[PROBLEM DETAILS]: Copy nothing from the entries below except the lines from the one containing "ResponseFactory.ask speech ;;" through the one containing "handlers ... plus one", and copy those exactly.

[PROVIDED MATERIAL]:
Definition reader (csv_text : string) : stream (list string) :=
  reader_from parse_reset (lines csv_text).

(** A row of [csv.DictReader]: a [dict] in insertion order whose keys are
    column names or [None] (the [restkey]) and whose values are cells,
    [None] (the [restval]) or the list of surplus cells. *)
Inductive cell : Type :=
  | CStr (s : string)
  | CNone
  | CList (l : list string).

Definition dict (K V : Type) : Type := list (K * V).

Fixpoint dict_set {K V} `{EqDecision K} (k : K) (v : V) (d : dict K V)
  : dict K V :=
  match d with
  | [] => [(k, v)]
  | (k', v') :: d' =>
      if decide (k = k') then (k, v) :: d' else (k', v') :: dict_set k v d'
  end.

(** [dict(zip(fieldnames, row))] *)
Fixpoint dict_zip (d : dict (option string) cell)
    (fieldnames row : list string) : dict (option string) cell :=
  match fieldnames, row with
  | k :: fieldnames', v :: row' =>
      dict_zip (dict_set (Some k) (CStr v) d) fieldnames' row'
  | _, _ => d
  end.

(** [DictReader.__next__] once the row is not blank. *)
Definition dict_row (fieldnames row : list string)
  : dict (option string) cell :=
  let d := dict_zip [] fieldnames row in
  let lf := length fieldnames in
  let lr := length row in
  if lf <? lr then dict_set None (CList (drop lf row)) d
  else foldl (λ d key, dict_set (Some key) CNone d) d (drop lr fieldnames).

(** The rows after the header; blank rows ([[]]) are passed over. *)
Fixpoint dict_rows (fieldnames : list string) (rows : stream (list string))
  : stream (dict (option string) cell) :=
  match rows with
  | Stop => Stop
  | Fail e => Fail e
  | Yield [] rest => dict_rows fieldnames rest
  | Yield row rest => Yield (dict_row fieldnames row) (dict_rows fieldnames rest)
  end.

(** [csv.DictReader(f)]: the first row read is the header. *)
Definition DictReader (csv_text : string)
  : stream (dict (option string) cell) :=
  match reader csv_text with
  | Stop => Stop
  | Fail e => Fail e
  | Yield fieldnames rest => dict_rows fieldnames rest
  end.

End Csv.

(** ** The [Turbine] schema *)

(** Modelled from the spec: [schemas.py] is not part of the sources; the
    fields are those of the TurbineRecord of the data model. *)
Record Turbine {RT : Runtime} := {
  name : string;
  status : string;
  latitude : option float;
  longitude : option float;
  capacity_mw : option float;
  location : option string
}.

(** ** [parse_turbine_csv] *)

Section Parser.
Context {RT : Runtime}.

(** [x or y] on values that are a [str] or [None]. *)
Definition py_or (x y : option string) : option string :=
  match x with
  | Some (String _ _) => x
  | _ => y
  end.

(** [x or d] with a literal [d]. *)
Definition or_str (x : option string) (d : string) : string :=
  match x with
  | Some (String _ _ as s) => s
  | _ => d
  end.

(** [(v or '').strip()] on a cell of a [DictReader] row; a non-empty list
    has no [strip]. *)
Definition strip_cell (v : Csv.cell) : result string :=
  match v with
  | Csv.CStr s => Ok (PyStr.strip s)
  | Csv.CNone | Csv.CList [] => Ok (PyStr.strip "")
  | Csv.CList (_ :: _) => Raise AttributeError
  end.

(** The dict comprehension of line 114, item by item. *)
Fixpoint normalize (items : Csv.dict (option string) Csv.cell)
    (acc : gmap string string) : result (gmap string string) :=
  match items with
  | [] => Ok acc
  | (k, v) :: items' =>
      let key := PyStr.lower (PyStr.strip (default "" k)) in
      value ← strip_cell v;
      normalize items' (<[key := value]> acc)
  end.

Definition absent_tokens : list (option string) :=
  [None; Some ""; Some "NA"; Some "N/A"].

Definition to_float (x : option string) : result (option float) :=
  try_except
    (if bool_decide (x ∉ absent_tokens) then
       match x with
       | Some s => Some <$> py_float s
       | None => Raise TypeError
       end
     else Ok None)
    (Ok None).

(** The resolved cells of lines 115-120. *)
Definition name_cell (normalized : gmap string string) : option string :=
  py_or (normalized !! "name") (py_or (normalized !! "turbine")
    (py_or (normalized !! "id") (normalized !! "identifier"))).

Definition status_cell (normalized : gmap string string) : option string :=
  py_or (normalized !! "status") (normalized !! "state").

Definition lat_cell (normalized : gmap string string) : option string :=
  py_or (normalized !! "lat") (normalized !! "latitude").

Definition lng_cell (normalized : gmap string string) : option string :=
  py_or (normalized !! "lng") (normalized !! "longitude").

Definition capacity_cell (normalized : gmap string string) : option string :=
  py_or (normalized !! "capacity_mw")
    (py_or (normalized !! "capacity") (normalized !! "mw")).

Definition location_cell (normalized : gmap string string) : option string :=
  py_or (normalized !! "location")
    (py_or (normalized !! "site") (normalized !! "address")).

(** Lines 128-135. *)
Definition record_of (normalized : gmap string string) : result Turbine :=
  lat ← to_float (lat_cell normalized);
  lng ← to_float (lng_cell normalized);
  capacity ← to_float (capacity_cell normalized);
  Ok {| name := or_str (name_cell normalized) "Unnamed Turbine";
        status := PyStr.title (or_str (status_cell normalized) "Unknown");
        latitude := lat;
        longitude := lng;
        capacity_mw := capacity;
        location := py_or (location_cell normalized) None |}.

(** The body of the loop of line 112 on one row. *)
Definition parse_row (row : Csv.dict (option string) Csv.cell)
  : result Turbine :=
  normalized ← normalize row ∅; record_of normalized.
Definition HolaMundoIntentHandler : AbstractRequestHandler :=
  {| can_handle := fun handler_input =>
       ret (is_intent_name "HolaMundoIntent" handler_input);
     handle := fun handler_input =>
       let speech_text :=
         "El mundo es un lugar maravilloso, lástima que los humanos no lo cuidan como debería ser" in
       ResponseFactory.speak speech_text ;;
       ResponseFactory.set_card (mkSimpleCard "Hola Mundo" speech_text) ;;
       ResponseFactory.set_should_end_session true ;;
       ResponseFactory.response |}.

Definition HelpIntentHandler : AbstractRequestHandler :=
  {| can_handle := fun handler_input =>
       ret (is_intent_name "AMAZON.HelpIntent" handler_input);
     handle := fun handler_input =>
       let speech_text :=
         "Puedes decirme Hola Mundo y te responderé que pienso!" in
       ResponseFactory.speak speech_text ;;
       ResponseFactory.ask speech_text ;;
       ResponseFactory.set_card (mkSimpleCard "Hola Mundo" speech_text) ;;
       ResponseFactory.response |}.

Definition CancelAndStopIntentHandler : AbstractRequestHandler :=
  {| can_handle := fun handler_input =>
       ret (is_intent_name "AMAZON.CancelIntent" handler_input
            || is_intent_name "AMAZON.StopIntent" handler_input);
     handle := fun handler_input =>
       let speech_text :=
         "Nos vemos luego, acuerdate de cuidar al mundo para que siga siendo un lugar maravilloso!" in
       ResponseFactory.speak speech_text ;;
       ResponseFactory.set_card (mkSimpleCard "Hola Mundo" speech_text) ;;
       ResponseFactory.set_should_end_session true ;;
       ResponseFactory.response |}.

Definition AllExceptionHandler : AbstractExceptionHandler :=
  {| exc_can_handle := fun handler_input exception => ret true;
     exc_handle := fun handler_input exception =>
       print exception ;;
       let speech :=
         "Ah caray, no lo he entendido. Puedes repetirmelo una vez más!!" in
       ResponseFactory.speak speech ;;
       ResponseFactory.ask speech ;;
       ResponseFactory.response |}.

(** ** The skill builder and the dispatcher *)

(** Modelled from the spec: the skill builder of [ask_sdk_core], which is not
    part of src/.  "an ordered list of registered handlers ... plus one
    fallback exception handler": each registration goes to the end of its
    list. *)
Record SkillBuilder : Type := mkSkillBuilder
  { request_handlers : list AbstractRequestHandler;
    exception_handlers : list AbstractExceptionHandler }.

Definition new_SkillBuilder : SkillBuilder :=
  {| request_handlers := []; exception_handlers := [] |}.

Definition add_request_handler (h : AbstractRequestHandler)
  (b : SkillBuilder) : SkillBuilder :=
  {| request_handlers := request_handlers b ++ [h];
     exception_handlers := exception_handlers b |}.

Definition add_exception_handler (h : AbstractExceptionHandler)
  (b : SkillBuilder) : SkillBuilder :=
  {| request_handlers := request_handlers b;
     exception_handlers := exception_handlers b ++ [h] |}.

(** Modelled from the spec: the error of the dispatcher of [ask_sdk_core],
    which is not part of src/, for a request no handler accepts; the spec's
    UnhandledRequest, "a raised configuration error". *)
Definition DispatchException : PyException :=
  mkException "Unable to find a suitable request handler".

(** Modelled from the spec: the request dispatcher of [ask_sdk_core] behind
    [lambda_handler], which is not part of src/.  "find the first Handler
    whose predicate evaluates to true; invoke its action; return the
    resulting OutgoingResponse.  If predicate evaluation or action execution
    raises an error, invoke the ExceptionHandler matching the error ... and
    return its response instead.  If no handler matches and no exception
    occurs, this is a configuration error ... signal it explicitly": the
    spec names "a raised configuration error" as the way to do so, and "any
    error raised during matching or handling is caught by the fallback
    handler".  So finding no handler raises [DispatchException], which then
    goes the way of every other error. *)

Fixpoint get_request_handler (hs : list AbstractRequestHandler)
  (handler_input : HandlerInput) : M (option AbstractRequestHandler) :=
  match hs with
  | [] => ret None
  | h :: rest =>
      b <- can_handle h handler_input ;;
      if b : bool then ret (Some h)
      else get_request_handler rest handler_input
  end.

Fixpoint get_exception_handler (hs : list AbstractExceptionHandler)
  (handler_input : HandlerInput) (exception : PyException)
  : M (option AbstractExceptionHandler) :=
  match hs with
  | [] => ret None
  | h :: rest =>
      b <- exc_can_handle h handler_input exception ;;
      if b : bool then ret (Some h)
      else get_exception_handler rest handler_input exception
  end.

Definition dispatch_request (hs : list AbstractRequestHandler)
  (handler_input : HandlerInput) : M Response :=
  found <- get_request_handler hs handler_input ;;
  match found with
  | Some h => handle h handler_input
  | None => raise DispatchException
  end.

(** An error no exception handler takes goes on to the caller. *)
Definition handle_exception (hs : list AbstractExceptionHandler)
  (handler_input : HandlerInput) (exception : PyException) : M Response :=
  found <- get_exception_handler hs handler_input exception ;;
  match found with
  | Some h => exc_handle h handler_input exception
  | None => raise exception
  end.

Definition dispatch (b : SkillBuilder) (handler_input : HandlerInput)
  : M Response :=
  catch (dispatch_request (request_handlers b) handler_input)
        (fun exception =>
           handle_exception (exception_handlers b) handler_input exception).

(** What one invocation gives back: a response, or the error that no
    exception handler took. *)
Inductive DispatchResult : Type :=
| Responded (r : Response)
| Uncaught (e : PyException).

(** Each invocation starts from a new builder and an empty output. *)
Definition fresh : World :=
  {| response_builder := ResponseFactory.new; stdout := [] |}.

Definition finish (res : (PyException + Response) * World)
  : DispatchResult * list PyException :=
  match res with
  | (inr r, w) => (Responded r, stdout w)
  | (inl e, w) => (Uncaught e, stdout w)
  end.

(** The entry point: the result and what was printed while computing it. *)
Definition lambda_handler (b : SkillBuilder) (event : Request)
  : DispatchResult * list PyException :=
  let handler_input := mkInput (mkEnvelope event) in
  finish (run (dispatch b handler_input) fresh).

(** ** The registrations of hola.py, in the order of the file *)

Definition sb : SkillBuilder :=
  add_exception_handler AllExceptionHandler
    (add_request_handler CancelAndStopIntentHandler
      (add_request_handler HelpIntentHandler
        (add_request_handler HolaMundoIntentHandler
          (add_request_handler LaunchRequestHandler
            new_SkillBuilder)))).

Definition handler : Request -> DispatchResult * list PyException :=
  lambda_handler sb.

(** ** Auxiliary definitions for the statements *)

(** Whether [h]'s predicate answers [True] on the given input and state. *)
Definition accepts (h : AbstractRequestHandler) (handler_input : HandlerInput)
  (w : World) : bool :=
  match fst (run (can_handle h handler_input) w) with
  | inr true => true
  | _ => false
  end.

(** [declines handler_input w h]: the predicate of [h] answers [False] and
    leaves the state as it was. *)
Definition declines (handler_input : HandlerInput) (w : World)
  (h : AbstractRequestHandler) : Prop :=
  run (can_handle h handler_input) w = (inr false, w).

(** The requests hola.py has a handler for: those of type "LaunchRequest" and
    the intent requests with one of the four names its predicates test. *)
Definition served (event : Request) : Prop :=
  object_type event = "LaunchRequest" \/
  exists intent,
    event = IntentRequest intent /\
    In (name intent)
       ["HolaMundoIntent"; "AMAZON.HelpIntent";
        "AMAZON.CancelIntent"; "AMAZON.StopIntent"].

(** A handler whose predicate fails. *)
Definition BrokenPredicateHandler (e : PyException)
  : AbstractRequestHandler :=
  {| can_handle := fun _ => raise e;
     handle := fun _ => ResponseFactory.response |}.

(** A handler that takes every request, writes a card, says it will end the
    session and then fails. *)
Definition FailingActionHandler (e : PyException) : AbstractRequestHandler :=
  {| can_handle := fun _ => ret true;
     handle := fun _ =>
       ResponseFactory.set_card (mkSimpleCard "Hola Mundo" "...") ;;
       ResponseFactory.set_should_end_session true ;;
       raise e |}.

Unset Implicit Arguments.

(** ** Running the monad: one equation per operation *)

Lemma run_ret : forall (A : Type) (a : A) (w : World),
  run (ret a) w = (inr a, w).
Proof. reflexivity. Qed.

Lemma run_bind : forall (A B : Type) (c : M A) (f : A -> M B) (w : World),
  run (bind c f) w =
  match run c w with
  | (inr a, w') => run (f a) w'
  | (inl e, w') => (inl e, w')
  end.
Proof.
  intros A B c f w. unfold run. cbn.
  destruct (runState (unEitherT c) w) as [[e | a] w']; reflexivity.
Qed.

Lemma run_raise : forall (A : Type) (e : PyException) (w : World),
  run (raise e : M A) w = (inl e, w).
Proof. reflexivity. Qed.

Lemma run_catch : forall (A : Type) (c : M A) (k : PyException -> M A)
  (w : World),
  run (catch c k) w =
  match run c w with
  | (inl e, w') => run (k e) w'
  | (inr a, w') => (inr a, w')
  end.
Proof.
  intros A c k w. unfold run. cbn.
  destruct (runState (unEitherT c) w) as [[e | a] w']; reflexivity.
Qed.

Example handler_launch :
  handler LaunchRequest =
  (Responded
     {| output_speech := Some "Hola, Bienvenido al Kit de Skills de la Alexa, ahora puedes decir Hola Mundo!";
        card := Some (mkSimpleCard "Hola Mundo" "Hola, Bienvenido al Kit de Skills de la Alexa, ahora puedes decir Hola Mundo!");
        reprompt := None;
        should_end_session := Some false |}, []).
Proof. reflexivity. Qed.

Example handler_session_ended :
  handler SessionEndedRequest
  = (Responded
       {| output_speech := Some "Ah caray, no lo he entendido. Puedes repetirmelo una vez más!!";
          card := None;
          reprompt := Some "Ah caray, no lo he entendido. Puedes repetirmelo una vez más!!";
          should_end_session := Some false |}, [DispatchException]).
Proof. reflexivity. Qed.

Example broken_predicate_run :
  lambda_handler (mkSkillBuilder [BrokenPredicateHandler (mkException "boom")]
                    (exception_handlers sb)) LaunchRequest
  = (Responded
       {| output_speech := Some "Ah caray, no lo he entendido. Puedes repetirmelo una vez más!!";
          card := None;
          reprompt := Some "Ah caray, no lo he entendido. Puedes repetirmelo una vez más!!";
          should_end_session := Some false |}, [mkException "boom"]).
Proof. reflexivity. Qed.
(** Modelled from the spec: one transition of the Scheduler of
    [dataflow-lib.js].  An external write that changes a node starts a new
    pass, which supersedes the pass in flight; a resolved computation is
    committed only when its pass is still the current one. *)
Definition step (s : Sched) (e : Event) : Sched :=
  match e with
  | ExternalWrite b =>
      match write b (store s) with
      | (_, []) => s
      | (store', _) => mkSched store' (S (currentPass s)) (commits s)
      end
  | ComputeResolved pass node v =>
      if (pass =? currentPass s)%nat
      then mkSched (fst (write [(node, v)] (store s))) (currentPass s)
             (commits s ++ [(pass, node, v)])%list
      else s
  end.

(** Modelled from the spec: the Scheduler of [dataflow-lib.js] after a
    sequence of events. *)
Definition runEvents (s : Sched) (evs : list Event) : Sched :=
  fold_left step evs s.

(** Modelled from the spec: the commits [dataflow-lib.js] made on behalf of
    pass [pass]. *)
Definition commitsOf (pass : nat) (s : Sched) : list (nat * string * Val) :=
  List.filter (fun c => (fst (fst c) =? pass)%nat) (commits s).

(** Modelled from the spec: pass [pass] of [dataflow-lib.js] is superseded
    once a later pass has been started. *)
Definition superseded (pass : nat) (s : Sched) : Prop :=
  (pass < currentPass s)%nat.

(** Modelled from the spec: a sequence of [dataflow.set] calls handed to
    [dataflow-lib.js] one after the other. *)
Definition writeAll (bs : list Batch) (store : Store) : Store :=
  fold_left (fun st b => fst (write b st)) bs store.

End Core.

(* ================================================================== *)
(** * Vocabulary of the properties *)
(* ================================================================== *)

Module Vocab.
Import Format Rpc Nodes.

(** The value an object literal of [dataflow.set] gives to [name]. *)
Definition written (name : string) (b : Batch) : option Val :=
  match List.find (fun kv => String.eqb (fst kv) name) b with
  | Some kv => Some (snd kv)
  | None => None
  end.

(** The delays of an exponential backoff that starts at [delay] and
    multiplies by [factor], for [k] sleeps. *)
Definition backoff (delay factor : Z) (k : nat) : list Z :=
  map (fun j => delay * factor ^ Z.of_nat j) (seq 0 k).

(** The inputs of [buyButtonParams] and [buyButtonEnablement]. *)
Record BuyInputs `{Lib} : Type := mkBuyInputs {
  in_dublr : option Contract;
  in_contractVals : option ContractVals;
  in_buyAmountNWCWEI : option Z;
  in_minimumTokens : option Z;
  in_amountBoughtEst : option Z;
  in_allowBuying : option bool;
  in_allowMinting : option bool;
  in_buyGasEst : option GasEst;
  in_gasPriceNWCWEI : option Z;
  in_networkCurrency : option string;
  in_priceUSDPerCurrency : option Price;
  in_termsBuy : option bool;
  in_buyTransactionPending : option bool
}.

[YOUR RESPONSE]:
       ResponseFactory.ask speech ;;
       ResponseFactory.response |}.

(** ** The skill builder and the dispatcher *)

(** Modelled from the spec: the skill builder of [ask_sdk_core], which is not
    part of src/.  "an ordered list of registered handlers ... plus one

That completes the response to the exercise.